Coming out of transition, I was mid pack and slowly moved toward the front.  Only one person was running faster than I was and over the 5k I only passed people and picked up speed.  When I crossed the finish line I was hoping that I made it into the top 20 to score me some ITU points to help with my ITU world ranking.  The announcer spouted off our places minutes later and I heard that I had gotten 20th. I was relieved. Only later did I find out that I was actually 21st because someone had lost a timing chip.  Better luck next time I guess. Or maybe the next day, since racing was not over for me.

 

 

I had decided to put my name down for the America’s Relay Championships, occurring the next day.  Usually I am already on a plane to get back to work. Not having a fulltime military job has its perks.  I was placed on the fourth fastest US team based on our placings in the sprint. I knew one of the females, Britney, who I swim with at Master’s swimming in Colorado Springs.  I did not know what to expect, since I have never taken part in the team relay format. I’ve only watched it on the tele. ITU Team relays consist of four individuals, two men and women. Ladies first of course, followed by alternating gender. Each individual completes a 350 meter swim, 6.4K bike, and a 1.5K run also known as super sprint distances and then tags the next person.

I brought up the rear, waiting nervously and patiently for my turn. When it was finally my turn, we were out of contention for a medal, so I just focused on having a fun and fast leg to help my selection in any future team relays. Once tagged, I ran and dove into the water and was about 20 seconds behind another athlete.  I almost caught him in the first 150 meters but definitely went out too fast to catch him.  I got within 10 meters of him and stayed there until we exited. Heart rate raging, it was only the two of us and he was off on his bike first.

 

 

It took me 4k to catch him and then we started to work together.  As we approached transition, an official was there waving us down to STOP.  We were in a “first runner” scenario, meaning that the first place athlete had reached a certain point on the course where bikers and runners would be using the same course.  For safety purposes, no more bikers are allowed. Not how I wanted this race to go, but as a team, we had been just 30 seconds too slow to ensure that did not happen.

It was still an exciting experience and trip. Although the racing was over, I had another transition and task to compete – get back to the Anatomy and Physiology studies. I had a test the day after I got back to Colorado.  By the way, I aced the test.

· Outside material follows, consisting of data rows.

(** How a command that is fed through its standard input fails to run. *)
Inductive CmdError : Type :=
| SpawnFailed (e : string)
| NoStdin
| WriteFailed (e : string)
| WaitFailed (e : string).

Class Host (W : Type) : Type := {
  output : list string -> W -> result Output string * W;
  piped : list string -> string -> W -> result Output CmdError * W
}.

Section Driver.
Context {W : Type} {Ho : Host W}.

Record FwCfg : Type := mkFw { fw_table : string; fw_root : bool; fw_netns : option string; hook_forward : bool }.

Definition hook_of (forward : bool) : string := if forward then "forward" else "output".

Definition LF : string := String "010" "".
Definition TAB : string := String "009" "".

Definition ensure_script (table : string) (forward : bool) : string :=
  let hook := hook_of forward in
  "add table inet " ++s table ++s LF ++s
  "delete table inet " ++s table ++s LF ++s
  "table inet " ++s table ++s " {" ++s LF ++s
  TAB ++s "set allow4 { type ipv4_addr; }" ++s LF ++s
  TAB ++s "set allowport { type inet_service; }" ++s LF ++s
  TAB ++s "chain egress {" ++s LF ++s
  TAB ++s TAB ++s "type filter hook " ++s hook ++s " priority 0; policy drop;" ++s LF ++s
  TAB ++s TAB ++s "ct state established,related accept" ++s LF ++s
  TAB ++s TAB ++s "ip daddr @allow4 tcp dport @allowport accept" ++s LF ++s
  TAB ++s "}" ++s LF ++s
  "}" ++s LF.

Definition nft_base (root : bool) (netns : option string) : list string :=
  match root, netns with
  | true, None => ["nft"]
  | true, Some ns => ["ip"; "netns"; "exec"; ns; "nft"]
  | false, None => ["sudo"; "-n"; "nft"]
  | false, Some ns => ["sudo"; "-n"; "ip"; "netns"; "exec"; ns; "nft"]
  end%string.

I’m not just athletic and good looking, wink, wink, cough, cough.

I am a true believer of eating and promoting a plant-based diet for maximum nutrition, performance and recovery. Furthermore, I encourage the pursuit of living life and searching and holding onto quality relationships—be true to yourself and live life with others. Revel in the journey, not just in the destinations. I’m pleased to be apart of The Escape Triathlon Series this year. I would only be half the athlete and man if it were not for the wisdom of my coaches and mentors, Tim Crowley and Louis Tharp and all my family, friends and supporters. Go chase your dreams too!